_Work request_
Lines below starting with the line with "intros Ht. unfold truncate_reason." and going on through the line with "Lemma truncate_len text" must be output exactly; the rest of the records must be left out.

_Task input_

*** Begin section ***

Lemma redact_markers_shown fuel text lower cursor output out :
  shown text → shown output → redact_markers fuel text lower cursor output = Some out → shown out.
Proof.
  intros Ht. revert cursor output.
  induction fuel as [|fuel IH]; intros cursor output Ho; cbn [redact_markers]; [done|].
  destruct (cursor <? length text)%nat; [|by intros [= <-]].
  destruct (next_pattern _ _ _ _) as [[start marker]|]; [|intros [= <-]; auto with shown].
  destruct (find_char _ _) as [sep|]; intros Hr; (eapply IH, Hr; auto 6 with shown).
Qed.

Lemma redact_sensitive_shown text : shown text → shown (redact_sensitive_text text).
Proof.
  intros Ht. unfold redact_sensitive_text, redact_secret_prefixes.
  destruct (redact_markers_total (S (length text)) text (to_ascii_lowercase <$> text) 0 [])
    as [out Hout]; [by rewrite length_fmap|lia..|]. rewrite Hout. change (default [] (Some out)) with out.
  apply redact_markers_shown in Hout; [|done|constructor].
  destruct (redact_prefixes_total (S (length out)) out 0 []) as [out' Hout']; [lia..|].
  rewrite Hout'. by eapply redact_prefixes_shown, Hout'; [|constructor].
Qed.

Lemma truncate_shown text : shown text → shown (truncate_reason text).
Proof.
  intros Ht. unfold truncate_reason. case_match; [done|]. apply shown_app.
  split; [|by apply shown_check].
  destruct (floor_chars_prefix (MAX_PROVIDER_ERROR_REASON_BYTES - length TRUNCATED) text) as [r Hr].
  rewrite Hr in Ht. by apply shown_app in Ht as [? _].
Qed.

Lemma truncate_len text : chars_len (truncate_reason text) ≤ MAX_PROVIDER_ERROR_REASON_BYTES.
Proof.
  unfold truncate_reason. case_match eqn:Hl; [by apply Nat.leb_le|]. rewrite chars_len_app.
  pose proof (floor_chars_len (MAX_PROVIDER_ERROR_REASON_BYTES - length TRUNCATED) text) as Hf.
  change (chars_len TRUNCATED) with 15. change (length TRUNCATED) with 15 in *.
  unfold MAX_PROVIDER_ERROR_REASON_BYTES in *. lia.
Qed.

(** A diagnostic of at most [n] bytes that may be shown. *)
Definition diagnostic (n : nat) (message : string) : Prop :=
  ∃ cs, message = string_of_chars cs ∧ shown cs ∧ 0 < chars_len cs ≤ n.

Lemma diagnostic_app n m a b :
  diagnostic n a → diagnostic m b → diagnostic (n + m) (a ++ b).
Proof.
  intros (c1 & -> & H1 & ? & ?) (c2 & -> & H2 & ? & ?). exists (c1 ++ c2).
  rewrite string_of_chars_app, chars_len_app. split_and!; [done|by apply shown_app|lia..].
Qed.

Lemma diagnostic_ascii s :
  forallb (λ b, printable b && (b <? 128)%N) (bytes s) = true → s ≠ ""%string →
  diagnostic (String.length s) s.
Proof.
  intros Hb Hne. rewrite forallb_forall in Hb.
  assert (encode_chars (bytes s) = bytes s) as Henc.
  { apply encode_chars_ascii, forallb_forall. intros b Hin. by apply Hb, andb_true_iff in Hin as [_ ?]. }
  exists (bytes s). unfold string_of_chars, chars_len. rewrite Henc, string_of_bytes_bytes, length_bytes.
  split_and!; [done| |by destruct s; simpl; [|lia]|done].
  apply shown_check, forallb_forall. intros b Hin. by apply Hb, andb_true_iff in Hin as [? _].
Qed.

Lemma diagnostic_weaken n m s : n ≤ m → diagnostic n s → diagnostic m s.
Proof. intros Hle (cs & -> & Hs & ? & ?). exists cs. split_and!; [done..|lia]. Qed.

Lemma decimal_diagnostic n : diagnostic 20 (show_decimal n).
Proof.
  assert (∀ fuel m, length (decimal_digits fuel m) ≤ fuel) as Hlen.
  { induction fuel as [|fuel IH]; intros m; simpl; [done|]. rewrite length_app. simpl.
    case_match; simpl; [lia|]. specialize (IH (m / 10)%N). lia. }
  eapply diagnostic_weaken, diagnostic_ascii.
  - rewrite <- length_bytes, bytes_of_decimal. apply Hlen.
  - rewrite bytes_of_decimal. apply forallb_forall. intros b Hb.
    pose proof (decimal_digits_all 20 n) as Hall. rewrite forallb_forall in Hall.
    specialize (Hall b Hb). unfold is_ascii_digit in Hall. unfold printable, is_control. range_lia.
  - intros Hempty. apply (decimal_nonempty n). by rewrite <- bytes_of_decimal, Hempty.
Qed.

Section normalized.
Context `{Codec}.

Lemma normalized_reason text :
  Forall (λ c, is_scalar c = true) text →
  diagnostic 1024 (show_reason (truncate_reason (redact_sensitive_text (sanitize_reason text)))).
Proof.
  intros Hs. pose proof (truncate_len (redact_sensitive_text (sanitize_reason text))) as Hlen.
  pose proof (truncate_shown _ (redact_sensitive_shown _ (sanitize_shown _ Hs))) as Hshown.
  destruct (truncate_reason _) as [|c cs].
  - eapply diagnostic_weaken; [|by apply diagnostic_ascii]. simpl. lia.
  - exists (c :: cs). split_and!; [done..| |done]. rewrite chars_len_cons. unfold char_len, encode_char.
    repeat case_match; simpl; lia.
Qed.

*** End section ***

_Solution to the problem_
  intros Ht. unfold truncate_reason. case_match; [done|]. apply shown_app.
  split; [|by apply shown_check].
  destruct (floor_chars_prefix (MAX_PROVIDER_ERROR_REASON_BYTES - length TRUNCATED) text) as [r Hr].
  rewrite Hr in Ht. by apply shown_app in Ht as [? _].
Qed.

Lemma truncate_len text : chars_len (truncate_reason text) ≤ MAX_PROVIDER_ERROR_REASON_BYTES.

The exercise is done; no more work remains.